-------- Dataset extract
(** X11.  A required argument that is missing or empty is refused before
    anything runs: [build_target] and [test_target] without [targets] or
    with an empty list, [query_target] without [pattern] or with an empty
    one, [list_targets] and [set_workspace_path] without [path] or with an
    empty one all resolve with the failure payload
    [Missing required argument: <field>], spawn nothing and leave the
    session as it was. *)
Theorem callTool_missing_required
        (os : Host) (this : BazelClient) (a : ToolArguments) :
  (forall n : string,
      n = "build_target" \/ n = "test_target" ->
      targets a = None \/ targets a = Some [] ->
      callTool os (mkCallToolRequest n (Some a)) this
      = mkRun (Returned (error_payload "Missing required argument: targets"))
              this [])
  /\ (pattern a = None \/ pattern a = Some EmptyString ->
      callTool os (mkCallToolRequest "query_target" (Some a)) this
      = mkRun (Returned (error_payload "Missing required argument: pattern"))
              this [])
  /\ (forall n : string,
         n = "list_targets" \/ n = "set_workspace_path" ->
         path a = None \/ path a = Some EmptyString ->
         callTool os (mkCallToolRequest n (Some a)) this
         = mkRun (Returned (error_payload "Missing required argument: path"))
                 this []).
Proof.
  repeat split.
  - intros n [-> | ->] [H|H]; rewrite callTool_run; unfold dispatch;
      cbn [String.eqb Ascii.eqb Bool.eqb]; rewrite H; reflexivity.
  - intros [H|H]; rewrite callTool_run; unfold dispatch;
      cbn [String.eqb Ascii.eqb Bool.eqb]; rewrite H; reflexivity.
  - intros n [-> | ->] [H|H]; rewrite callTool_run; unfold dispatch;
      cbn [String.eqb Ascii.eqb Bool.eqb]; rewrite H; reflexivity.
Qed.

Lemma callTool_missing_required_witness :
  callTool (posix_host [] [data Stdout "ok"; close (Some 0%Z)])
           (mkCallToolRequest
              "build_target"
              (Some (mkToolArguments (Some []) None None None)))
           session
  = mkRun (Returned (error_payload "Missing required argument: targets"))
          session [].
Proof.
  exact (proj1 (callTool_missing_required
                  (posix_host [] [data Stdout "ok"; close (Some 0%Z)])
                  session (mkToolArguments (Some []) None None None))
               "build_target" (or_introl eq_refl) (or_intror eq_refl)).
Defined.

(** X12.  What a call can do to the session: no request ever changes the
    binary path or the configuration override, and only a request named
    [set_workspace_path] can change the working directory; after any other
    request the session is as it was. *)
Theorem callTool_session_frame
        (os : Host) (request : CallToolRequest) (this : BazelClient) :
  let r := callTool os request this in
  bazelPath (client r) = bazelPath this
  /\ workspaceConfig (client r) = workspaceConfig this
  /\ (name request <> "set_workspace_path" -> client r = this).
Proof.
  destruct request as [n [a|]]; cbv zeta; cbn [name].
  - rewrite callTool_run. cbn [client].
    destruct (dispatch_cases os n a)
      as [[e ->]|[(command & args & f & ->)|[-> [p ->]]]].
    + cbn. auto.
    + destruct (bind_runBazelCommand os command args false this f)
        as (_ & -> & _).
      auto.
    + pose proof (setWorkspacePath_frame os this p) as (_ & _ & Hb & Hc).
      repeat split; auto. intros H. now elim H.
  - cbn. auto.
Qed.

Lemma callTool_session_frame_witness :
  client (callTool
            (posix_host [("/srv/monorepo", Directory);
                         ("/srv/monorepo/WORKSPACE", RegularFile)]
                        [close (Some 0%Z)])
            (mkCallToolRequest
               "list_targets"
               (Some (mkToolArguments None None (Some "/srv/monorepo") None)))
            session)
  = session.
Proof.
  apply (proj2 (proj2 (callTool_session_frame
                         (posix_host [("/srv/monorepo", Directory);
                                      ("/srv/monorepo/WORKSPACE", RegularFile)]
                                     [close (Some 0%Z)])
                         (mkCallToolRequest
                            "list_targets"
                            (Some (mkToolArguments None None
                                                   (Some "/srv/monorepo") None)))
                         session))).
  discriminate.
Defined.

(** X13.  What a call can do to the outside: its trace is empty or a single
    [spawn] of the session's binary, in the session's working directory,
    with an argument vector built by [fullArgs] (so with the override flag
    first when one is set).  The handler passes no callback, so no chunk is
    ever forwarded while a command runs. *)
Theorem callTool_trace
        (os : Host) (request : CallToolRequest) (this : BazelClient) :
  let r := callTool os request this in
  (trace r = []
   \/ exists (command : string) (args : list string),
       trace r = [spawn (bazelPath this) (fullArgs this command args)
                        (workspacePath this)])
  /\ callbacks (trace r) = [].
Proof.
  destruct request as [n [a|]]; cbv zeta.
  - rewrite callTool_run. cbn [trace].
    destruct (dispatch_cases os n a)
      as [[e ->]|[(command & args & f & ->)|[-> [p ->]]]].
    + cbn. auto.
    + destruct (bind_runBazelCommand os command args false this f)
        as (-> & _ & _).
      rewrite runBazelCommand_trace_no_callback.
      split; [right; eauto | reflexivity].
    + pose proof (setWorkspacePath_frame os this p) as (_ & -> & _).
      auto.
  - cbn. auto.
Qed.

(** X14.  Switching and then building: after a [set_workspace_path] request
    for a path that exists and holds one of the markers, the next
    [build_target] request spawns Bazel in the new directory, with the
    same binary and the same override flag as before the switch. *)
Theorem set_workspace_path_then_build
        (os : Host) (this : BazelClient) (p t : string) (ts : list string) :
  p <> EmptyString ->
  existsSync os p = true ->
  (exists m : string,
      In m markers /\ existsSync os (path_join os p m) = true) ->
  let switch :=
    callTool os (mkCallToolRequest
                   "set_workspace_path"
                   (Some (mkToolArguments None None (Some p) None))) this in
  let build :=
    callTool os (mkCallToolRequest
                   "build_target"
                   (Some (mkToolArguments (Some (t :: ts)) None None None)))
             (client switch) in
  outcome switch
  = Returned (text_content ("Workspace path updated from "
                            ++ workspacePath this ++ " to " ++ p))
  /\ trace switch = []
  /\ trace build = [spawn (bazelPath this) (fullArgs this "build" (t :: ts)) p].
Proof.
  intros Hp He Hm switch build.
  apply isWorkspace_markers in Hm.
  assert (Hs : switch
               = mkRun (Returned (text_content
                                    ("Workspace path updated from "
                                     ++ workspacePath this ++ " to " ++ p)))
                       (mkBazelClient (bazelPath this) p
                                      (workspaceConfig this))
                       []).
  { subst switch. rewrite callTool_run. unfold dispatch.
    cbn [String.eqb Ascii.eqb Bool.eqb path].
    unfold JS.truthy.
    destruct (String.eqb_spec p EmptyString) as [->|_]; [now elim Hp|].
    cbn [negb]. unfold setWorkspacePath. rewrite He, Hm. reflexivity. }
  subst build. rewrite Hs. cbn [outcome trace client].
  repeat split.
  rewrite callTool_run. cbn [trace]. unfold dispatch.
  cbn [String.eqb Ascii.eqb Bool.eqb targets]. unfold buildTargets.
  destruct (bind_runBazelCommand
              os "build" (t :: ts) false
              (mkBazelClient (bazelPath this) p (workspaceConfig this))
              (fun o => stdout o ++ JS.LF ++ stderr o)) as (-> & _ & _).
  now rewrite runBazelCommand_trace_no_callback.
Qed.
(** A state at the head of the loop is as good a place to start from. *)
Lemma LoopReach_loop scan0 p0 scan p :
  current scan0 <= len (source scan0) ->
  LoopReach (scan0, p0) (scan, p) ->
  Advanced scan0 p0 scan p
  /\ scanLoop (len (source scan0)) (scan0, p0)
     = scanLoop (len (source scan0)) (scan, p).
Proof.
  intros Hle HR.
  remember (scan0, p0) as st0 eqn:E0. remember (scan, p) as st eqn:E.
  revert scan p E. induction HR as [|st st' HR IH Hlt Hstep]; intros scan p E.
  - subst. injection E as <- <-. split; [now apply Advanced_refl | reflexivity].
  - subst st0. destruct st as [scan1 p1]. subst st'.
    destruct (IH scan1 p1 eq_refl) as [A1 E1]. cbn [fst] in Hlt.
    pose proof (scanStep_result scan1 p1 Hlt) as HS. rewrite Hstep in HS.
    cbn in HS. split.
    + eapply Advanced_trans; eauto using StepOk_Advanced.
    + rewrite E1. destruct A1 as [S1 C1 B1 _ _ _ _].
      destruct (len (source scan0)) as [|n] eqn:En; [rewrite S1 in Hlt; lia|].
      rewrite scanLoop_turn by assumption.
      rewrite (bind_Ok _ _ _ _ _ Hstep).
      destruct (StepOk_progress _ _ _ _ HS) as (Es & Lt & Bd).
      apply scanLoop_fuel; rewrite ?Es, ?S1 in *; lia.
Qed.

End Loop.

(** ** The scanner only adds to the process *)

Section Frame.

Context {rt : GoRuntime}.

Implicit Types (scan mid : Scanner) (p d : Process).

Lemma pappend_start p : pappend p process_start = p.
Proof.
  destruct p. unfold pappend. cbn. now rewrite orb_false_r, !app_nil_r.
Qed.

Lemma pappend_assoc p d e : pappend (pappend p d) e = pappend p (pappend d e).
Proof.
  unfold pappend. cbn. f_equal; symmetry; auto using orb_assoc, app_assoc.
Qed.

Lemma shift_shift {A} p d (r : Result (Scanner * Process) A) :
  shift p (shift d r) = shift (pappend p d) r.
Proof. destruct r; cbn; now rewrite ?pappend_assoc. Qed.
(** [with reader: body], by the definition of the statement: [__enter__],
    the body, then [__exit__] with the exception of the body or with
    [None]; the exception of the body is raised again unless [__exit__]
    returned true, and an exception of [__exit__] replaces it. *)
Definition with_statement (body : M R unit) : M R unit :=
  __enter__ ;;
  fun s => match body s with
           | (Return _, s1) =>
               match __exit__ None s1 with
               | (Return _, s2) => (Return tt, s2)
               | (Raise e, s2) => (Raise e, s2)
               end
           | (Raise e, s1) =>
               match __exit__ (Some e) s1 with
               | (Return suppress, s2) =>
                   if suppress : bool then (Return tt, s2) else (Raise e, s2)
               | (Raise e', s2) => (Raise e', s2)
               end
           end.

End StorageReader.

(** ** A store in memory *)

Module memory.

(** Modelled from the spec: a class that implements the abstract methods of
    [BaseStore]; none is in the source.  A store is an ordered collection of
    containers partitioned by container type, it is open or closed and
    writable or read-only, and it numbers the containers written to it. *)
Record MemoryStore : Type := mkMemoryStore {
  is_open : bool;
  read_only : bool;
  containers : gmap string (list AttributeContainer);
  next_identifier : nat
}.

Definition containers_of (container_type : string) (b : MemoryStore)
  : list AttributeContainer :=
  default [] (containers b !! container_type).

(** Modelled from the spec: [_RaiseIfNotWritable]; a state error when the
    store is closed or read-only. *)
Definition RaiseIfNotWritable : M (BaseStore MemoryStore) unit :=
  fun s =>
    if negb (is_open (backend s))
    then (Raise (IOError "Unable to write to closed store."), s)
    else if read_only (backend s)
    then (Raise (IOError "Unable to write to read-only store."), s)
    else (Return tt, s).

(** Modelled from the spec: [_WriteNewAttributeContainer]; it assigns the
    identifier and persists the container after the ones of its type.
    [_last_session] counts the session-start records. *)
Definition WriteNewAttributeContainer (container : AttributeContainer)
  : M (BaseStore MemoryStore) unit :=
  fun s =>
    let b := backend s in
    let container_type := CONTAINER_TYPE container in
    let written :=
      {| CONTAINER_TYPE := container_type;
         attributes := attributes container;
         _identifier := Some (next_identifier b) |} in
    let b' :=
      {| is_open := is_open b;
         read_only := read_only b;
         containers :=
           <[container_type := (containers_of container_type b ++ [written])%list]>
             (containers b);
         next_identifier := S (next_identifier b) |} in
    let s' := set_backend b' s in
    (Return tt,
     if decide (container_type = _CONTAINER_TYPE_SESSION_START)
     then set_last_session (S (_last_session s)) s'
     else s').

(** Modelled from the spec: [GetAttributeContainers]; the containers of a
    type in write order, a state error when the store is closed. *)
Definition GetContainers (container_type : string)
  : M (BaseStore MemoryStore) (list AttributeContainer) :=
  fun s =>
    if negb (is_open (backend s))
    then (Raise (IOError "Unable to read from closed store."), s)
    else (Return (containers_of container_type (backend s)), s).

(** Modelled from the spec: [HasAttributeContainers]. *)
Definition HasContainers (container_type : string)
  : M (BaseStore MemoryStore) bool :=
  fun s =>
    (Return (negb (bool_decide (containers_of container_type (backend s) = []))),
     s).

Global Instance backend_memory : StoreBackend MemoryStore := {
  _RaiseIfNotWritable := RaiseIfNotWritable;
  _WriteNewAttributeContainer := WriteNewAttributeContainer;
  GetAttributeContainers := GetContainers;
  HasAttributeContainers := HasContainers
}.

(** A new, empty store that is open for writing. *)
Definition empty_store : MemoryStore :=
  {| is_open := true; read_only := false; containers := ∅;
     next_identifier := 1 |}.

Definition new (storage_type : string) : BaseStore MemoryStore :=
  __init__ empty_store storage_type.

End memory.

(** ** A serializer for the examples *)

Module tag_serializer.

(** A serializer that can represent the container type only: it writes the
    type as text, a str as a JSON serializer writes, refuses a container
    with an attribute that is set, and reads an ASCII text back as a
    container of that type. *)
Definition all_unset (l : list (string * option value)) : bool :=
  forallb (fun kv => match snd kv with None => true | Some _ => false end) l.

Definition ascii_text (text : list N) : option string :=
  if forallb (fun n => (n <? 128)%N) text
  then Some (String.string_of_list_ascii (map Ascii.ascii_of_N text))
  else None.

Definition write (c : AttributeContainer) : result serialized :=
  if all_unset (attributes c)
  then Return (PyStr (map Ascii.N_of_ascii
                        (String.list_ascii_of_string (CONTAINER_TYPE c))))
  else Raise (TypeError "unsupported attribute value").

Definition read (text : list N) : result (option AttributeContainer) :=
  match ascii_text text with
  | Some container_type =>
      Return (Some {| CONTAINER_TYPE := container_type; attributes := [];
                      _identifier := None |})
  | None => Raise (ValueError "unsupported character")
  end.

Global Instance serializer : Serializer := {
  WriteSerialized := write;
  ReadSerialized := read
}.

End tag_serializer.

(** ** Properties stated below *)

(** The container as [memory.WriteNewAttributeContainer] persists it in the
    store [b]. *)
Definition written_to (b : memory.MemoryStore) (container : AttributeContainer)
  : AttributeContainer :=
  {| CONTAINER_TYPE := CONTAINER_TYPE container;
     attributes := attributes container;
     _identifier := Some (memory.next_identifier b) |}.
----------------
-------- Dataset extract
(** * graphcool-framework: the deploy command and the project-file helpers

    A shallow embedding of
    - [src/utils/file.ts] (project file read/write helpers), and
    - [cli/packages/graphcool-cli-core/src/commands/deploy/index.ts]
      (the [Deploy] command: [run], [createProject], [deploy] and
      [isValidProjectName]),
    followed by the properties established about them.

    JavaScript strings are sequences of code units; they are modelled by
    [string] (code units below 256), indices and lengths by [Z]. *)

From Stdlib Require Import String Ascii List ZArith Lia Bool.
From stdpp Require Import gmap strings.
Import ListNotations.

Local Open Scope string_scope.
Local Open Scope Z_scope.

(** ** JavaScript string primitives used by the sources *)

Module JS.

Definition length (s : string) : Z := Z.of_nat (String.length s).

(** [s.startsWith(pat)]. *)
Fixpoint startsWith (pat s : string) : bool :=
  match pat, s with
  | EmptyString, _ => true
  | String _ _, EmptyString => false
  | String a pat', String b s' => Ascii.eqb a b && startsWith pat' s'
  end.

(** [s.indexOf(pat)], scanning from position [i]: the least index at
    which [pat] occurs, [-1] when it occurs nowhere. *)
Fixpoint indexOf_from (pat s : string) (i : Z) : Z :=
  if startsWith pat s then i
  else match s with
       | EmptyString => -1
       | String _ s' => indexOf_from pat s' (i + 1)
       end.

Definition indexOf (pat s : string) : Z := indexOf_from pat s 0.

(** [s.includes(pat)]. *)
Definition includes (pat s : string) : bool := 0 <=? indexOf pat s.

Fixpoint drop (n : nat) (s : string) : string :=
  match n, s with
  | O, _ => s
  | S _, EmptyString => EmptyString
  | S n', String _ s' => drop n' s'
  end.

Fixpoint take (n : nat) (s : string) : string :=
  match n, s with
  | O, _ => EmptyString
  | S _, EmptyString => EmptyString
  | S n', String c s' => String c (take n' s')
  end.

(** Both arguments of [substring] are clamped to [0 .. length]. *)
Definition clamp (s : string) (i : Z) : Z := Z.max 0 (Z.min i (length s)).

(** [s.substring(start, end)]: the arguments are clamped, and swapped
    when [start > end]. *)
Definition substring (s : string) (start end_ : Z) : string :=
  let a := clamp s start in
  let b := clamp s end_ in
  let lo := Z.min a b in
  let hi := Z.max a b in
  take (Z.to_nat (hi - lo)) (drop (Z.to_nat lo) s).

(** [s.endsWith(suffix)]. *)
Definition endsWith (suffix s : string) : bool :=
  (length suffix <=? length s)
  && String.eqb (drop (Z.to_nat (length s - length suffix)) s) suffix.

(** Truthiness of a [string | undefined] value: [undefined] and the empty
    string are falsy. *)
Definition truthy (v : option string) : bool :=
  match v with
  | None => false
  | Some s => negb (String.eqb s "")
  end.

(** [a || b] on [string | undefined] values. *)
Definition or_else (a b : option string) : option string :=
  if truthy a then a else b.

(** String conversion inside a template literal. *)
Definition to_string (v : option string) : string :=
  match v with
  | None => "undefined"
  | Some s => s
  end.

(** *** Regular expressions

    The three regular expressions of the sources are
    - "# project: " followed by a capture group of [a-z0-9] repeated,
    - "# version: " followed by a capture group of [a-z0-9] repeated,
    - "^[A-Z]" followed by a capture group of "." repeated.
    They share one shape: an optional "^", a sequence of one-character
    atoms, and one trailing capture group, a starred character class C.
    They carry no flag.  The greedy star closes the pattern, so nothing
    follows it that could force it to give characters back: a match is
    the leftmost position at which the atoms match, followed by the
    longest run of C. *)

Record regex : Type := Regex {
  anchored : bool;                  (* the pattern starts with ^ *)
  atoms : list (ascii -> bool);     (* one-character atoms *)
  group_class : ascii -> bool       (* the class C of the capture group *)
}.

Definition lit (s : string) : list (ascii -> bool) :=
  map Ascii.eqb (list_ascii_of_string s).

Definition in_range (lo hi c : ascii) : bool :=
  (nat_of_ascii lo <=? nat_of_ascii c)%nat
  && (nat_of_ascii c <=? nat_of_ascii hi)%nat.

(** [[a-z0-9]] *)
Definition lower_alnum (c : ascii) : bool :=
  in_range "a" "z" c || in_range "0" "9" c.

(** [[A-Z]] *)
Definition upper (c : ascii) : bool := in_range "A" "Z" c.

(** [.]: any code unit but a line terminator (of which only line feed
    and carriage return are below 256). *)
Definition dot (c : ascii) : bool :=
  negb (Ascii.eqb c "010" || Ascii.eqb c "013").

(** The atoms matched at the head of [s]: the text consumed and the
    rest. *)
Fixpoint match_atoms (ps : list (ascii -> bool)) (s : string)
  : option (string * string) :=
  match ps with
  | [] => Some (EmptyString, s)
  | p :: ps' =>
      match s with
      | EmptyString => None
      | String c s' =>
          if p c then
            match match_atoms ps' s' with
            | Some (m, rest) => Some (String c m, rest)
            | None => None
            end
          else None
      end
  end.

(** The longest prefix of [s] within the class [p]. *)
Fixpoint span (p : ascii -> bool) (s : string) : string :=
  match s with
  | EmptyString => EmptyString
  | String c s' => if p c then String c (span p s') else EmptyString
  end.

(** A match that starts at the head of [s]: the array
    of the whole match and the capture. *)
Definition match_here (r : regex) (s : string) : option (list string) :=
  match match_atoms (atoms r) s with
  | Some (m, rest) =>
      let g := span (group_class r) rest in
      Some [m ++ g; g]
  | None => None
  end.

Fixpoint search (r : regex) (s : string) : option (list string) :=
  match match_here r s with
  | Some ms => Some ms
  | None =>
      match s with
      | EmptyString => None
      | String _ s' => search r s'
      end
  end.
----------------
Return from the data every line that holds "repeated".

    - "# project: " followed by a capture group of [a-z0-9] repeated,
    - "# version: " followed by a capture group of [a-z0-9] repeated,
    - "^[A-Z]" followed by a capture group of "." repeated.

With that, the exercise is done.